Selon lui, cette absence de crédibilité découle du fait que les membres de cette instance sont nommés par le président de la République. Le député Jean-Michel Nintcheu, quant à lui, pense qu’Équinoxe « dérange les néo-conservateurs fébriles et les thuriféraires frileux du système régnant », et en conclut que les sanctions prononcées contre la chaîne privée procèdent « d’une véritable chasse à l’homme ». L’élu appelle l’organe de régulation à « cesser d’être un instrument politique à la solde de certains groupuscules aux visées obscures ». Pour ce faire, p oursuit-il, le Cnc doit montrer la rigueur,l’objectivité et la transparence
dans la régulation des médias.
Créé en 1990 par le président
de la République, le Cnc est
présidé à ses débuts, en 1992,
par un membre du gouvernement, le regretté Félix SabalLecco, mais l’instance sombre
vite dans la léthargie. Ce n’est
qu’en 2012 que le régulateur a
vu ses pouvoirs élargis à la possibilité de s’autosaisir des cas
de dérive et à infliger des sanctions conséquentes.

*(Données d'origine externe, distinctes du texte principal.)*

(** [wg.Wait()] returns: whoever is scheduled, no goroutine is left waiting. *)
Lemma wait_all_maintains n fuel : forall s, pool_inv n s -> (pool_steps s <= fuel)%nat ->
  maintains inv (wait_all coinID currency fuel s) (or_panic E (fun s' => pool_inv n s' /\ pl_gos s' = [])).
Proof.
  induction fuel as [|fuel IH]; intros s Hs Hf; simpl; destruct (pl_wg s =? 0) eqn:Ew; to_prop.
  1,3: apply maintains_retp; split; [done|]; apply pool_idle; [apply Hs|done].
  { exfalso. apply Ew. destruct (pi_ok _ _ Hs) as [-> _]. by rewrite (pool_steps_nil s) by lia. }
  assert (runnable s <> []) as Hne.
  { apply pool_live; [apply Hs|]. intros Hnil. destruct (pi_ok _ _ Hs) as [Hw _]. by rewrite Hnil in Hw. }
  eapply maintains_bind; [apply inv_pick|]. intros pick _.
  destruct (lookup_lt_is_Some_2 (runnable s) (default 0%nat pick mod length (runnable s))) as [i Hi].
  { apply Nat.mod_upper_bound. by intros ?%nil_length_inv. }
  rewrite Hi. eapply maintains_bindp; [by eapply step_nth_maintains, list_elem_of_lookup_2|].
  intros s' [Hs' Hlt]. apply IH; [done|lia].
Qed.

Lemma spawn_go_inv n p s : allowed p -> pool_inv n s -> pool_inv (S n) (spawn_go p s).
Proof.
  intros Hp [Hok Hg Hps Hn]. split; simpl; [by apply spawn_go_ok|by apply Forall_snoc|done|]. rewrite sum_snoc. simpl. lia.
Qed.
Lemma pool_inv_mono n m s : (n <= m)%nat -> pool_inv n s -> pool_inv m s.
Proof. intros Hnm [Hok Hg Hp Hn]. split; [done..|lia]. Qed.
Lemma NewPool_inv : pool_inv 0 NewPool.
Proof. by split. Qed.

Lemma select_loop_maintains n : forall k sel s, pool_inv k s ->
  maintains inv (select_loop coinID currency n sel s) (or_gone False E (pool_inv (k + n))).
Proof.
  induction n as [|n IH]; intros k sel s Hs; simpl.
  { apply maintains_retc. by rewrite Nat.add_0_r. }
  assert (forall s, pool_inv k s -> pool_inv (k + S n) s) as Hmono by (intros s'; apply pool_inv_mono; lia).
  eapply maintains_bindc; [by eapply maintains_in_goroutine, run_some_maintains|]. intros s1 Hs1.
  eapply maintains_bind; [apply inv_select|]. intros [[p|] [e|]] Hr; try (apply maintains_retc; auto); [|done].
  replace (k + S n)%nat with (S k + n)%nat by lia. case_bool_decide.
  - apply IH. by apply (pool_inv_mono k); [lia|].
  - by apply IH, spawn_go_inv.
Qed.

Confusion de rôle La loi n°90/052 du 19 décembre 1990 circonscrit les compétences du Minat aux seuls supports écrits. « En cas d’atteinte à l’ordre public ou aux bonnes mœurs, la saisie d’un organe de presse peut être prononcée par l’autorité administrative, territorialement compétente (…) l’interdiction d’un organe de presse peut être prononcée par le ministre chargé de l’Administration territoriale », précise l’article 17 de ladite loi, en son alinéa 1. Il n’y est mentionné nulle part que le Minat peut interférer dans les activités du secteur audiovisuel, qui relève exclusivement du ministère de la Communication et du Cnc.
Il ne revient donc pas au Minat ni à ses services déconcentrés de convoquer les responsables d’Equinoxe Télévision comme l’a fait le Préfet du Wouri, ou de la menacer de suspension comme cela transparaît dans la lettre administrative du gouverneur du Littoral : « Je vous mets de ce fait en garde contre toute récidive face à laquelle sera appliquée la loi dans toute sa rigueur car, lorsque le seuil de la provocation atteint l’intolérable, la liberté d’expression perd tout son sens », y est-il précisé.
Elaborée par la Commission africaine des droits de l’homme et des peuples, la Déclaration de principes sur la liberté et l’accès à l’information en Afrique traite, entre autres, de l’indépendance des médias, dont elle encourage la diversité et le pluralisme. Le principe 17 énonce que « L’autorité publique chargée d’exercer des pouvoirs dans les infrastructures de radiodiffusion, des télécommunications ou de l’internet, est indépendante et suffisamment protégée contre les ingérences de nature politique, commerciale ou autres. ».
L’article 19 de la Déclaration universelle des droits de l’homme stipule que « Tout individu a droit à la liberté d’opinion et d’expression, ce qui implique le droit de ne pas être inquiété pour ses opinions et celui de chercher, de recevoir et de répandre, sans considération de frontières, les informations et les idées par quelque moyen d’expression que ce soit. »
Ni le Cnc, dont nous avons saisi le président via WhatsApp depuis le 20 avril, ni la chargée de la Communication du Minat, contactée par nos soins le 06 mai, n’ont apporté un quelconque éclairage à nos préoccupations. « Vous voulez que je parle au nom du ministre ? », nous a-t-elle demandé avant de nous suggérer d’adresser un protocole d’interview qui sera transmis à qui de droit.